Oxygen trading does not stop at rivers and palm trees. Honduras has forested land too. The World Bank’s Forest Carbon Partnership Facility (FCPF) promotes and facilitates a program called “Reducing Emissions from Deforestation and Degradation,” also known as REDD-plus. Like the other programs, this involves selling oxygen based in the South.
Officially, REDD-plus has not yet been implemented in Honduras. But a $3.4-million grant for REDD Readiness Preparation was approved for Honduras and five other countries at a March 2013 meeting in Washington, DC. Prior to this, an agreement to participate in the preparation toward REDD-plus was signed in January 2013 with the Confederation of Autonomous Peoples of Honduras (CONPAH) after a year of negotiations over indigenous rights.

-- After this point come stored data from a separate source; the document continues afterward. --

(** ** From gesture to morph *)

(** A fist or an open hand takes effect at once and the morph follows
    without a jump: after a complete sample that is not a pinch, the
    factor is unchanged by the callback, and a run of [k] frames from
    it, with an error of at most [u] per operation, ends within
    [2 * k * u] of the start value moved by 1.5 per second towards 1
    after a fist (at most one open finger) and towards 0 after an open
    hand (at least four), and where it would have ended before for two
    or three open fingers. *)
Theorem gesture_drives_morph
        (env : GestureController.Env)
        (landmarks : list GestureController.Landmark)
        (others : list (list GestureController.Landmark))
        (w : GestureController.World)
        (rnd : R -> R) (u m : R) (deltas : list R) :
  GestureController.mounted env ->
  GestureController.complete landmarks ->
  0.05 <= GestureController.pinchDist landmarks ->
  Rounded.accurate u rnd ->
  0 <= m <= 1 ->
  Forall (fun d => 2 * u <= d * 1.5 <= 1 - u) deltas ->
  let n := GestureController.openCount landmarks in
  let total := Rounded.total deltas in
  let e := 2 * INR (List.length deltas) * u in
  exists w',
    GestureController.onResults env
      (GestureController.mkResults (Some (landmarks :: others))) w
    = GestureController.Ok tt w'
    /\ ((n <= 1)%nat ->
        Rabs (Rounded.frames rnd (App.treeState (GestureController.app w'))
                m deltas
              - Rmin 1 (m + total * 1.5)) <= e)
    /\ ((4 <= n)%nat ->
        Rabs (Rounded.frames rnd (App.treeState (GestureController.app w'))
                m deltas
              - Rmax 0 (m - total * 1.5)) <= e)
    /\ ((2 <= n <= 3)%nat ->
        Rounded.frames rnd (App.treeState (GestureController.app w'))
          m deltas
        = Rounded.frames rnd (App.treeState (GestureController.app w))
            m deltas).
Proof.
  intros Henv Hl Hp Hr Hm Hall n total e.
  destruct (rounded_run_error rnd u TREE_SHAPE m deltas Hr Hm Hall)
    as (_ & _ & Hup & Hdown).
  exists (GestureController.afterHand landmarks w).
  split; [apply onResults_complete; assumption |].
  unfold GestureController.afterHand. cbv zeta.
  rewrite (Rltb_false _ _ Hp). fold n.
  split; [| split].
  - intros Hn. apply Nat.leb_le in Hn. rewrite Hn. exact Hup.
  - intros Hn.
    assert (H1 : (n <=? 1)%nat = false) by (apply Nat.leb_gt; lia).
    apply Nat.leb_le in Hn. rewrite H1, Hn. exact Hdown.
  - intros Hn.
    assert (H1 : (n <=? 1)%nat = false) by (apply Nat.leb_gt; lia).
    assert (H4 : (4 <=? n)%nat = false) by (apply Nat.leb_gt; lia).
    rewrite H1, H4. reflexivity.
Qed.

Lemma gesture_drives_morph_witness :
  exists w',
    GestureController.onResults GestureController.allMounted
      (GestureController.mkResults (Some [GestureController.fist]))
      GestureController.magnifiedWorld
    = GestureController.Ok tt w'
    /\ Rabs (Rounded.frames Rounded.toGrid
               (App.treeState (GestureController.app w')) 0 [0.1; 0.2]
             - Rmin 1 (0 + Rounded.total [0.1; 0.2] * 1.5))
       <= 2 * INR (List.length [0.1; 0.2]) * / IZR (2 ^ 53).
Proof.
  destruct fist_facts as (Hc & Hp & Ho).
  assert (Hg := grid_unit).
  assert (Hge : 0.05 <= GestureController.pinchDist GestureController.fist)
    by (rewrite Hp; lra).
  assert (Hm : 0 <= 0 <= 1) by lra.
  assert (Hd : Forall
                 (fun d => 2 * / IZR (2 ^ 53) <= d * 1.5 <= 1 - / IZR (2 ^ 53))
                 [0.1; 0.2])
    by (repeat constructor; lra).
  destruct (gesture_drives_morph GestureController.allMounted
              GestureController.fist [] GestureController.magnifiedWorld
              Rounded.toGrid (/ IZR (2 ^ 53)) 0 [0.1; 0.2]
              allMounted_mounted Hc Hge accurate_toGrid Hm Hd)
    as (w' & Hrun & Hfist & _).
  exists w'. split; [exact Hrun |].
  apply Hfist. rewrite Ho. lia.
Defined.
(** * Local provider lifecycle: detection, install/update, capabilities,
      transport-adapter construction and the streaming session table.

    A shallow embedding of
      - src/ipc/utils/claude_code_utils.ts
      - src/ipc/handlers/local_model_claudecode_handler.ts
      - src/ipc/utils/claude_code_provider.ts, src/ipc/utils/ollama_provider.ts
      - src/ipc/utils/lm_studio_utils.ts
      - src/hooks/useClaudeCodeModels.ts
      - src/components/settings/ClaudeCodeConfiguration.tsx (event handlers)
      - the StreamingTokenBudget component
    Host queries (filesystem, child processes, environment) are read from a
    [Host] record; the module-level variable [manualClaudeCodePath] and the
    order of the host queries performed are threaded through a small
    state-and-exception monad.  An [async] function is embedded as the
    computation its promise settles with: [Returned] for a fulfilled
    promise, [Thrown] for a rejected one.  Calls to the logger are left
    out; they yield nothing and do not fail. *)

From Stdlib Require Import List String Ascii Bool Arith Lia PrimFloat.
From Stdlib Require Import DecimalString.
From Stdlib Require Import ZArith Floats.
Import ListNotations.
Local Open Scope string_scope.
Local Open Scope list_scope.

(* ================================================================= *)
(** ** JavaScript strings *)

Module JsString.

(** A single double-quote character, used when a command line is built. *)
Definition dquote : string := String (ascii_of_nat 34) EmptyString.

(** Truthiness of a string: every string but the empty one. *)
Definition truthy (s : string) : bool :=
  match s with EmptyString => false | String _ _ => true end.

(** [s.includes(sub)]. *)
Definition includes (s sub : string) : bool :=
  match String.index 0 sub s with Some _ => true | None => false end.

(** [s.endsWith(suf)]. *)
Definition endsWith (s suf : string) : bool :=
  Nat.leb (String.length suf) (String.length s)
  && String.eqb
       (String.substring (String.length s - String.length suf)
                         (String.length suf) s)
       suf.

(** White space and line terminators removed by [trim]; the code points
    below 128 (TAB, LF, VT, FF, CR, SPACE). *)
Definition is_space (c : ascii) : bool :=
  let n := nat_of_ascii c in
  (Nat.leb 9 n && Nat.leb n 13) || Nat.eqb n 32.

Fixpoint dropSpaces (l : list ascii) : list ascii :=
  match l with
  | [] => []
  | c :: r => if is_space c then dropSpaces r else l
  end.

(** [s.trim()]. *)
Definition trim (s : string) : string :=
  string_of_list_ascii
    (rev (dropSpaces (rev (dropSpaces (list_ascii_of_string s))))).

(** [s.replace(/\/$/, '')]: one slash removed at the very end. *)
Fixpoint dropFinalSlash (s : string) : string :=
  match s with
  | EmptyString => EmptyString
  | String c EmptyString => if Ascii.eqb c "/" then EmptyString else s
  | String c r => String c (dropFinalSlash r)
  end.

(** [String(n)] for a natural number. *)
Definition ofNat (n : nat) : string :=
  NilZero.string_of_uint (Nat.to_uint n).

End JsString.

(* ================================================================= *)
(** ** Values produced by [JSON.parse] *)

(** [JObj] lists the own properties of the parsed object in enumeration
    order, one entry per key. *)
#[local] Set Warnings "-register-all".
Inductive json : Type :=
| JNull
| JBool (b : bool)
| JNum (f : float)
| JStr (s : string)
| JArr (items : list json)
| JObj (props : list (string * json)).

Module Json.

(** [if (v)] for a parsed value. *)
Definition truthy (v : json) : bool :=
  match v with
  | JNull => false
  | JBool b => b
  | JNum f => negb (PrimFloat.is_zero f || PrimFloat.is_nan f)
  | JStr s => JsString.truthy s
  | JArr _ | JObj _ => true
  end.

Fixpoint assoc (k : string) (props : list (string * json)) : option json :=
  match props with
  | [] => None
  | (k', v) :: r => if String.eqb k k' then Some v else assoc k r
  end.

(** [v.k]: [None] stands for [undefined]; only parsed objects carry the
    properties read by this code. *)
Definition prop (v : json) (k : string) : option json :=
  match v with
  | JObj props => assoc k props
  | _ => None
  end.

(** [Array.isArray(v)]. *)
Definition isArray (v : json) : bool :=
  match v with JArr _ => true | _ => false end.

(** [Object.keys(v)] for a truthy value: property names of an object,
    indices of an array or of a string, nothing for numbers and booleans. *)
Definition keys (v : json) : list string :=
  match v with
  | JObj props => map fst props
  | JArr items => map JsString.ofNat (seq 0 (List.length items))
  | JStr s => map JsString.ofNat (seq 0 (String.length s))
  | _ => []
  end.

End Json.

(* ================================================================= *)
(** ** Exceptions, host effects and the monad *)

(** A thrown [Error] object. *)
Record JsError : Type := mkError { err_name : string; err_message : string }.
(** X8: with a deduplication and a filter that only select among their
    input, [_scan_repository] invents nothing: every finding it returns,
    raise or not, is the enrichment of a secret that the detector reported
    for a non-empty text fetched for a file of the listing that passed the
    file filter. *)
Theorem findings_come_from_detector
        (clock : nat -> datetime) (strftime : datetime -> string)
        (self : CloudScanner) (repo : Repo) (w : World) :
  selects (deduplicate_findings (secret_detector self)) ->
  selects (filter_high_confidence (secret_detector self)) ->
  exists findings w',
    _scan_repository clock strftime self repo w = (Ok findings, w')
    /\ forall x,
         In x findings ->
         exists files f content secrets secret,
           get_repo_files (github_scanner self) (full_name repo) = Ok files
           /\ In f files
           /\ should_scan_file (secret_detector self) (path f) = true
           /\ get_file_content (github_scanner self) (full_name repo) (path f)
              = Ok (Some content)
           /\ content <> ""
           /\ detect_secrets_in_text (secret_detector self) content (path f) = Ok secrets
           /\ In secret secrets
           /\ x = enrich repo (strftime (clock (ticks w))) secret.
Proof.
  intros Hd Hf. do 2 eexists. split; [apply scan_repository_run|].
  intros x Hx. unfold repo_pass in Hx.
  destruct (get_repo_files (github_scanner self) (full_name repo)) as [files|e];
    [|contradiction].
  pose proof (collected_origin self (full_name repo) files) as Horigin.
  destruct (files_run self (full_name repo) files) as [[collected failure] calls].
  cbn [fst] in Horigin.
  assert (Hraw : In x (map (enrich repo (strftime (clock (ticks w)))) collected)).
  { destruct failure as [e|]; cbn [fst] in Hx; [exact Hx|]. now apply Hd, Hf. }
  apply in_map_iff in Hraw as (secret & <- & Hsecret).
  destruct (Horigin secret Hsecret) as (f & secrets & Hin & Hans & Hs).
  destruct (answer_origin self (full_name repo) f secrets secret Hans Hs)
    as (Hwanted & content & Hfetch & Hne & Hdetect).
  exists files, f, content, secrets, secret. repeat split; assumption.
Qed.
(** On the sample stock (70 of the first material, 40 of the second): a
    receipt with a line for an unknown material followed by a line of 5 for
    the second material, and an issue with a line of 4 followed by a line for
    an unknown material.  Both raise, and the balances stay at 40 and 70. *)
Lemma posting_with_unresolved_line_raises_witness :
  let gr := receipt_with_items (Sample.receipt_of Sample.L Sample.M1 0)
              ([] ++ GoodsReceiptItem.mk "ghost" "MAT999" 7 None None
                  :: [GoodsReceiptItem.mk Sample.M2 "MAT002" 5 None None]) in
  let gi := issue_with_items (Sample.issue_of GOODS_ISSUE_CONSUMPTION Sample.L Sample.M1 0)
              ([GoodsIssueItem.mk Sample.M1 "MAT001" 4 None]
                 ++ GoodsIssueItem.mk "ghost" "MAT999" 9 None :: []) in
  (exists w',
     create_goods_receipt gr Sample.two_rows
       = (Raised (InvalidDocument (py_date (mkDate 2024 1 15))), w') /\
     balance Sample.M2 Sample.L w' = Some 40 /\
     stock_movements w' = []) /\
  (exists w',
     create_goods_issue gi Sample.two_rows
       = (Raised (InvalidDocument (py_date (mkDate 2024 1 16))), w') /\
     balance Sample.M1 Sample.L w' = Some 70 /\
     stock_movements w' = []).
Proof.
  intros gr gi.
  edestruct (posting_with_unresolved_line_raises gr gi Sample.two_rows)
    as [(w1 & H1 & _ & _ & H3 & H4 & _) (w2 & K1 & _ & _ & K3 & K4 & _)].
  - vm_compute; reflexivity.
  - reflexivity.
  - vm_compute; reflexivity.
  - vm_compute; reflexivity.
  - reflexivity.
  - vm_compute; reflexivity.
  - split.
    + exists w1. split; [exact H1|]. unfold balance, current_stock_find_one.
      rewrite H3, H4. split; vm_compute; reflexivity.
    + exists w2. split; [exact K1|]. unfold balance, current_stock_find_one.
      rewrite K3, K4. split; vm_compute; reflexivity.
Defined.




(** ** The ledger invariant *)








(** C2. A goods issue with movement type return from customer or stock
    transfer, sent with a location and a material that resolve, records no
    ledger entry at all: the header insert raises [InvalidDocument] and the
    ledger stays empty; a goods receipt fares the same.  The code that would
    write the entry could not store it either (a [StockMovement] carries a
    [date]), and the entry it builds for an issue line has the negated
    quantity whatever the movement type, where [update_stock] takes the
    quantity of these two types as it is. *)
Theorem increasing_issue_records_no_entry :
  (forall mt,
     create_goods_issue (Sample.issue_of mt Sample.L Sample.M1 5) Sample.master
       = (Raised (InvalidDocument (py_date (mkDate 2024 1 16))),
          set_tick (S (S (S (tick Sample.master)))) Sample.master) /\
     stock_movements
       (snd (create_goods_issue (Sample.issue_of mt Sample.L Sample.M1 5) Sample.master))
       = []) /\
  (create_goods_receipt (Sample.receipt_of Sample.L Sample.M1 5) Sample.master
     = (Raised (InvalidDocument (py_date (mkDate 2024 1 15))),
        set_tick (S (S (S (tick Sample.master)))) Sample.master) /\
   stock_movements
     (snd (create_goods_receipt (Sample.receipt_of Sample.L Sample.M1 5) Sample.master))
     = []) /\
  (forall e w, exists bad,
     stock_movements_insert_one e w = (Raised (InvalidDocument bad), w)) /\
  (forall gi doc loc mat item i t,
     StockMovement.quantity (issue_movement gi doc loc mat item i t)
       = - GoodsIssueItem.quantity item) /\
  quantity_change 5 RETURN_FROM_CUSTOMER = 5 /\
  quantity_change 5 STOCK_TRANSFER = 5.
Proof.
  assert (Hl : locations_find_one Sample.L Sample.master
               = Some (Location.mk Sample.L "P001" "Main Plant" "SL01"
                         (Some "Main storage location") 1001))
    by (vm_compute; reflexivity).
  split; [|split; [|split; [|split; [|split]]]].
  - intros mt.
    rewrite (create_goods_issue_run (Sample.issue_of mt Sample.L Sample.M1 5)
               Sample.master _ Hl).
    split; reflexivity.
  - rewrite (create_goods_receipt_run (Sample.receipt_of Sample.L Sample.M1 5)
               Sample.master _ Hl).
    split; reflexivity.
  - intros e w. eexists. unfold stock_movements_insert_one, insert_one.
    rewrite StockMovement_dict_unencodable. reflexivity.
  - reflexivity.
  - reflexivity.
  - reflexivity.
Qed.
(** * TrainingRunner: a shallow embedding of
    orttraining/models/runner/training_runner.cc

    The orchestrator is modelled with explicit state passing.  Unsigned
    64-bit counters ([size_t]) are integers of [Z] with the wrap-around of
    [++] written out; [int] values are integers of [Z]; the string-keyed
    property map of a checkpoint is a [gmap string string].  The
    collaborators whose code lives outside this translation unit (loss
    scaler, data loader, pipeline schedule, execution session, checkpoint
    files) are interfaces: type classes whose operations the runner calls. *)

From stdpp Require Import gmap strings list.
From Stdlib Require Import ZArith Lia Ascii String.

Local Open Scope Z_scope.

(** ** Machine integers *)

Definition SIZE_MAX : Z := 2 ^ 64 - 1.

(** [size_t] arithmetic is modulo 2^64. *)
Definition wrap64 (z : Z) : Z := z mod 2 ^ 64.

(** An [int] converted to [size_t], as the usual arithmetic conversions do
    for the right operand of [size_t % int]: a negative [i] becomes
    [2^64 + i], any other value is kept. *)
Definition size_t_of_int (i : Z) : Z := if i <? 0 then i + 2 ^ 64 else i.

(** [static_cast<int>(n)] of a [size_t]: the low 32 bits, read as signed. *)
Definition int_of_size_t (n : Z) : Z := (n + 2 ^ 31) mod 2 ^ 32 - 2 ^ 31.

Definition is_size_t (z : Z) : Prop := 0 <= z <= SIZE_MAX.

(** ** Status, exceptions and undefined behaviour *)

(** [onnxruntime::common::Status]: OK, or an error with its message. *)
Inductive Status : Type :=
| OK
| Error (msg : string).

Definition IsOK (st : Status) : bool :=
  match st with OK => true | Error _ => false end.

(** How a call ends: it completes with a value; it returns a non-OK
    [Status] (ORT_RETURN_IF and friends); it throws (ORT_ENFORCE,
    ORT_THROW_IF_ERROR); the process is ended by [std::terminate], because
    an exception has left a thread of the worker pool; its behaviour is
    undefined (a division by zero, an index out of range, a null
    dereference); or the model ran out of fuel for the one unbounded
    loop. *)
Inductive Outcome (A : Type) : Type :=
| Ret (a : A)
| Returned (msg : string)
| Thrown (msg : string)
| Terminated (msg : string)
| Undefined
| OutOfFuel.
Arguments Ret {A} a.
Arguments Returned {A} msg.
Arguments Thrown {A} msg.
Arguments Terminated {A} msg.
Arguments Undefined {A}.
Arguments OutOfFuel {A}.

(** Re-type an outcome that is known not to carry a value. *)
Definition propagate {A B : Type} (o : Outcome A) : Outcome B :=
  match o with
  | Ret _ => Undefined
  | Returned m => Returned m
  | Thrown m => Thrown m
  | Terminated m => Terminated m
  | Undefined => Undefined
  | OutOfFuel => OutOfFuel
  end.

(** A computation over a mutable state [S]: the state at the point where
    the call ended is always available. *)
Definition M (S A : Type) : Type := S -> Outcome A * S.

Definition ret {S A : Type} (a : A) : M S A := fun s => (Ret a, s).

Definition bind {S A B : Type} (m : M S A) (k : A -> M S B) : M S B :=
  fun s =>
    match m s with
    | (Ret a, s') => k a s'
    | (o, s') => (propagate o, s')
    end.

Definition fail {S A : Type} (o : Outcome A) : M S A := fun s => (o, s).
Definition get {S : Type} : M S S := fun s => (Ret s, s).
Definition modify {S : Type} (f : S -> S) : M S unit := fun s => (Ret tt, f s).

Notation "'let*' x := m 'in' k" := (bind m (fun x => k))
  (at level 10, x pattern, m at level 100, k at level 200).
Notation "m ;;; k" := (bind m (fun _ => k))
  (at level 100, k at level 200, right associativity).

(** [ORT_RETURN_IF_ERROR(st)]. *)
Definition ORT_RETURN_IF_ERROR {S : Type} (st : Status) : M S unit :=
  match st with OK => ret tt | Error m => fail (Returned m) end.

(** [ORT_RETURN_IF(cond, msg)]. *)
Definition ORT_RETURN_IF {S : Type} (cond : bool) (msg : string) : M S unit :=
  if cond then fail (Returned msg) else ret tt.

(** [ORT_THROW_IF_ERROR(st)]. *)
Definition ORT_THROW_IF_ERROR {S : Type} (st : Status) : M S unit :=
  match st with OK => ret tt | Error m => fail (Thrown m) end.

(** [a % b] on [size_t]: undefined when [b] is zero. *)
Definition size_t_mod {S : Type} (a b : Z) : M S Z :=
  if b =? 0 then fail Undefined else ret (a mod b).
Lemma failing_stage_logs_then_reraises_witness :
  (let s := Sample.holding Sample.one_bank in
   let e := mkExn KeyError "'EUR'" in
   let s1 := snd (transform_body Sample.world_gbp_only 0 "exchange_rate.csv" s) in
   exists s2,
     transform Sample.world_gbp_only 0 "exchange_rate.csv" s = (inl e, s2) /\
     log_sink s2 =
       inr (log_lines s1
            ++ [log_line Sample.world_gbp_only (ticks s1)
                  ("Error during transformation: " +:+ exn_str e)])) /\
  (let s := Sample.holding Sample.one_bank in
   let s1 := snd (load_to_csv_body Sample.world_disk_full 0 output_csv_path s) in
   exists s2,
     load_to_csv Sample.world_disk_full 0 output_csv_path s
     = (inl Sample.disk_full, s2) /\
     log_sink s2 =
       inr (log_lines s1
            ++ [log_line Sample.world_disk_full (ticks s1)
                  ("Error while saving to CSV: " +:+ exn_str Sample.disk_full)])) /\
  (let s := Sample.holding Sample.one_bank in
   let s1 := snd (load_to_db_body Sample.world 0 0 "Largest_banks" s) in
   exists s2,
     load_to_db Sample.world 0 0 "Largest_banks" s = (inl closed_database, s2) /\
     log_sink s2 =
       inr (log_lines s1
            ++ [log_line Sample.world (ticks s1)
                  ("Error loading data to database: "
                   +:+ exn_str closed_database)])) /\
  (let s := Sample.connected Sample.one_bank in
   let e := execution_failed query1 (no_such_table "Largest_banks") in
   let s1 := snd (run_queries_body Sample.world query1 0 s) in
   exists s2,
     run_queries Sample.world query1 0 s = (inl e, s2) /\
     log_sink s2 =
       inr (log_lines s1
            ++ [log_line Sample.world (ticks s1) ("Query failed: " +:+ exn_str e)]) /\
     stdout s2 = stdout s1 ++ [OutStr ("Error executing query: " +:+ exn_str e)]) /\
  (let s := set_log (inl Sample.permission_denied)
              (Sample.connected Sample.one_bank) in
   exists s2,
     run_queries Sample.world query1 0 s = (inl Sample.permission_denied, s2) /\
     log_sink s2 = inl Sample.permission_denied /\
     stdout s2 = stdout (snd (run_queries_body Sample.world query1 0 s))).
Proof.
  split; [|split; [|split; [|split]]]; cbv zeta.
  - refine (proj1 (failing_stage_logs_then_reraises Sample.world_gbp_only)
              0 "exchange_rate.csv" (Sample.holding Sample.one_bank)
              (mkExn KeyError "'EUR'")
              (snd (transform_body Sample.world_gbp_only 0 "exchange_rate.csv"
                      (Sample.holding Sample.one_bank))) _).
    vm_compute. reflexivity.
  - refine (proj1 (proj2 (failing_stage_logs_then_reraises Sample.world_disk_full))
              0 output_csv_path (Sample.holding Sample.one_bank) Sample.disk_full
              (snd (load_to_csv_body Sample.world_disk_full 0 output_csv_path
                      (Sample.holding Sample.one_bank))) _).
    vm_compute. reflexivity.
  - refine (proj1 (proj2 (proj2 (failing_stage_logs_then_reraises Sample.world)))
              0 0 "Largest_banks" (Sample.holding Sample.one_bank) closed_database
              (snd (load_to_db_body Sample.world 0 0 "Largest_banks"
                      (Sample.holding Sample.one_bank))) _).
    vm_compute. reflexivity.
  - refine (proj2 (proj2 (proj2 (failing_stage_logs_then_reraises Sample.world)))
              query1 0 (Sample.connected Sample.one_bank)
              (execution_failed query1 (no_such_table "Largest_banks"))
              (snd (run_queries_body Sample.world query1 0
                      (Sample.connected Sample.one_bank))) _).
    vm_compute. reflexivity.
  - refine (proj2 (proj2 (proj2 (failing_stage_logs_then_reraises Sample.world)))
              query1 0
              (set_log (inl Sample.permission_denied)
                 (Sample.connected Sample.one_bank))
              Sample.permission_denied
              (snd (run_queries_body Sample.world query1 0
                      (set_log (inl Sample.permission_denied)
                         (Sample.connected Sample.one_bank)))) _).
    vm_compute. reflexivity.
Defined.
(** * gwpopulation: backend registry and redshift population models

    A shallow embedding of [gwpopulation/backend.py] and
    [gwpopulation/models/redshift.py], and the properties of the two
    modules that the specification states.

    - Python exceptions are values of [exception]; a call that may raise
      returns a [result].
    - The interpreter state touched by [set_backend] (the module global
      [__backend__], [sys.modules] with the attributes set on each
      module object, the jax precision flag, the imports performed) is
      threaded through the monad [py]; the import system of the machine
      is a parameter [env] of every import.
    - A model instance is a record; the methods that assign to [self]
      run in the same monad over that record.
    - Floating point numbers are idealised as real numbers (no rounding,
      no [inf] or [nan]); arrays are one-dimensional and carry the name
      of the array module that owns them.
    - [powerlaw], [trapz] and [to_numpy] live in modules of the package
      that are not part of the two files; they are modelled from the
      specification and marked as such. *)

From Stdlib Require Import Reals Lra Lia Ascii String.
From stdpp Require Import base strings gmap list.

(* ===================================================================== *)
(** * Exceptions and results *)
(* ===================================================================== *)

Inductive exception : Type :=
| ValueError (msg : string)
| TypeError (msg : string)
| KeyError (key : string)
| ModuleNotFoundError (msg : string)
| ImportError (msg : string)
| RuntimeError (msg : string)
| NotImplementedError.

Inductive result (A : Type) : Type :=
| Ok (a : A)
| Raise (e : exception).
Arguments Ok {A} a.
Arguments Raise {A} e.

Definition is_Ok {A} (r : result A) : Prop :=
  match r with Ok _ => True | Raise _ => False end.

(** The two classes an [ImportError] can belong to.  In Python
    [ModuleNotFoundError] is a subclass of [ImportError]; a caller tells
    them apart by the class of the exception object. *)
Inductive error_kind : Type :=
| ConfigurationError      (* ValueError: unsupported backend name *)
| BackendUnavailable      (* ModuleNotFoundError *)
| BackendBroken           (* ImportError that is not ModuleNotFoundError *)
| OtherError.

Definition kind_of (e : exception) : error_kind :=
  match e with
  | ValueError _ => ConfigurationError
  | ModuleNotFoundError _ => BackendUnavailable
  | ImportError _ => BackendBroken
  | _ => OtherError
  end.

(* ===================================================================== *)
(** * backend.py *)
(* ===================================================================== *)

(** ** Interpreter state *)

(** Objects that [set_backend] binds: a module, identified by its dotted
    name, or an attribute read off a module ([scipy.special],
    [jax.scipy.integrate.trapezoid], [jax.config]). *)
Inductive pyobj : Type :=
| PyModule (name : string)
| PyAttr (owner : string) (attr : string).

#[global] Instance pyobj_eq_dec : EqDecision pyobj.
Proof. solve_decision. Defined.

The Indigenous and Grassroots Organizations Council of Honduras (COPINH) wrote a public letter to FCPF in February 2013 to clarify that neither it nor the Afro-descendent Fraternal Black Organization of Honduras (OFRANEH) is part of CONPAH, and neither group will participate in the process to prepare REDD-plus. Indeed, they have been strongly critical of it and reject it outright.
Berta Cáceres of COPINH lives in the frosty, rural, and indigenous Lenca territory of La Esperanza. In a public letter, she explained that her organization is not against indigenous people being compensated for caring for forests; this is something they have done for centuries. She pointed out instead that genuine efforts to stop deforestation would require stopping large timber companies from clearing the land, not commodifying the forests to provide credits for big polluters around the world to continue contaminating.
In a January 2012 interview, Berta warned me about how REDD-plus will impact communities where it’s implemented. “It means that they are going to put army or security guards to make sure nobody enters,” she said, “so families can’t go and collect firewood or medicine.” The land will be privatized and conceded to companies, and the community will be excluded from making any decisions about it. This process opens doors to concessions of commercial projects, CDMs, mining, dams, and other projects damaging to forests. In light of this situation, perhaps REDD-plus would be better described as a business of “Reinforcing Enforcement of Dispossession” against communities—and one that causes deforestation anyway.
Death threats are just as real to those defending communities against REDD-plus as they are to those defending farms and rivers. Cáceres closed the 2012 year reporting serious and escalating death threats against herself and her family. In May 2013, while at a highway blockade organized against the damming of Rio Blanco, Berta was captured by police and detained overnight. She is still battling the charges against her.
It is no coincidence that Honduras is a hotbed for oxygen traders. Not only are there vast natural resources, but the state of impunity that the 2009 military coup intensified makes the country all the more attractive for profit making ventures. Still, Honduras is just one example of a global phenomenon.
Official international efforts to curb climate change have not always gone well. The latest UN climate negotiation that took place December 2012 in Doha, Qatar was condemned by Friends of the Earth International for not achieving emissions cuts agreements. The only winners from the talks were the polluting industries and the carbon trading market. The problem, as Carbon Trade Watch puts it, is that the UN talks have been finding “ways to expand the trading experiment, but the evidence suggests it should be abandoned.”
As UN negotiations have not solved the problem, the necessity for grassroots collaboration to create real change is all the more urgent. There is right now an opportunity for activists worldwide to join forces, share experiences, analyze the way markets dominate our lives, and decide collectively as communities from around the world what real climate solutions would mean and how to create a different system.
The stories of Vitalino, Berta, and the rest—and the memories of the nearly 100 farmers killed in Bajo Aguán—remind us of the urgency and importance of activism to stop the oxygen trade and start finding real solutions.